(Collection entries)
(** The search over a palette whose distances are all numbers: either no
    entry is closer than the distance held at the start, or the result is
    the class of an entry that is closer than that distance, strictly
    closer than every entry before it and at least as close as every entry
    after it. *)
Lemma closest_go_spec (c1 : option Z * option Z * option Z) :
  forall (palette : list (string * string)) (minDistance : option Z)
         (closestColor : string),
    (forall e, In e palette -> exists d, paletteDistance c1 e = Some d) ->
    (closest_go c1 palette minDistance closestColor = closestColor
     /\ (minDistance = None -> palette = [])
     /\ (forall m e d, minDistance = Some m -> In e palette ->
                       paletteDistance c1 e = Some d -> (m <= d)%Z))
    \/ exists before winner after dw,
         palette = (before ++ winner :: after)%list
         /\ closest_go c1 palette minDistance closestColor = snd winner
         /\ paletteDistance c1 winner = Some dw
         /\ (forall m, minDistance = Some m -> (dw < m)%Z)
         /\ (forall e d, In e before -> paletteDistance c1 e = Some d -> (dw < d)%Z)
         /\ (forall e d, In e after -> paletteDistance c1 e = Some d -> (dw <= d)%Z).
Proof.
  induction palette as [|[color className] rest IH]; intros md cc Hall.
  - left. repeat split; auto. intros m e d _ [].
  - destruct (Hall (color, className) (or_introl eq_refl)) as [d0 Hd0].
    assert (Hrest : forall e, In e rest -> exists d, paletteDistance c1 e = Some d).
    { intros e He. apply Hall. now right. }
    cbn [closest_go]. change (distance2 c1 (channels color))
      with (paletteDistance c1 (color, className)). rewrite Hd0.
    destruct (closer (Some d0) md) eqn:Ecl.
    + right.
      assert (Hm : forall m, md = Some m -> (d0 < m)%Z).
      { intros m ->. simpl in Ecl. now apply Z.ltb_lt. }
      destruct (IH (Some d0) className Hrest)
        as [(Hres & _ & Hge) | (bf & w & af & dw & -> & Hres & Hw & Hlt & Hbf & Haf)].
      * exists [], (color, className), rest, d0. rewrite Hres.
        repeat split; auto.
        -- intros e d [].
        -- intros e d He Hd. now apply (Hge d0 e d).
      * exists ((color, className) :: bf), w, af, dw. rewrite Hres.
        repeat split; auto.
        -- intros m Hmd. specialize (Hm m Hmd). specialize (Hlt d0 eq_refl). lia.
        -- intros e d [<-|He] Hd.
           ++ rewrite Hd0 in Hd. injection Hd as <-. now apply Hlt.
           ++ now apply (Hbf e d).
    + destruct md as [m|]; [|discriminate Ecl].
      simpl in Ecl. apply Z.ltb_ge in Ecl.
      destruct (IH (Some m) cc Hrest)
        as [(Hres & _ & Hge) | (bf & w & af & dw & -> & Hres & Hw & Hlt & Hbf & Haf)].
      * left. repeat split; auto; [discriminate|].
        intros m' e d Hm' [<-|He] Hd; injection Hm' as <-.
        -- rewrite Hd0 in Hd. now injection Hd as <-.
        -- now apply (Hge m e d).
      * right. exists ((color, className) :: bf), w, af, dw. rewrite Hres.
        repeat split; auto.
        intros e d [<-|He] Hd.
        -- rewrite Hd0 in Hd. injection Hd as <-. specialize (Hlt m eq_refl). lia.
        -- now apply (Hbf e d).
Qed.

WHAT TO PRODUCE ::
The "assert (Hm : forall" line through the last line above: set these down exactly and add nothing else.

OUTPUT OF THE EXERCISE ::
      assert (Hm : forall m, md = Some m -> (d0 < m)%Z).
      { intros m ->. simpl in Ecl. now apply Z.ltb_lt. }
      destruct (IH (Some d0) className Hrest)
        as [(Hres & _ & Hge) | (bf & w & af & dw & -> & Hres & Hw & Hlt & Hbf & Haf)].
      * exists [], (color, className), rest, d0. rewrite Hres.
        repeat split; auto.
        -- intros e d [].
        -- intros e d He Hd. now apply (Hge d0 e d).
      * exists ((color, className) :: bf), w, af, dw. rewrite Hres.
        repeat split; auto.
        -- intros m Hmd. specialize (Hm m Hmd). specialize (Hlt d0 eq_refl). lia.
        -- intros e d [<-|He] Hd.
           ++ rewrite Hd0 in Hd. injection Hd as <-. now apply Hlt.
           ++ now apply (Hbf e d).
    + destruct md as [m|]; [|discriminate Ecl].
      simpl in Ecl. apply Z.ltb_ge in Ecl.
      destruct (IH (Some m) cc Hrest)
        as [(Hres & _ & Hge) | (bf & w & af & dw & -> & Hres & Hw & Hlt & Hbf & Haf)].
      * left. repeat split; auto; [discriminate|].
        intros m' e d Hm' [<-|He] Hd; injection Hm' as <-.
        -- rewrite Hd0 in Hd. now injection Hd as <-.
        -- now apply (Hge m e d).
      * right. exists ((color, className) :: bf), w, af, dw. rewrite Hres.
        repeat split; auto.
        intros e d [<-|He] Hd.
        -- rewrite Hd0 in Hd. injection Hd as <-. specialize (Hlt m eq_refl). lia.
        -- now apply (Hbf e d).
Qed.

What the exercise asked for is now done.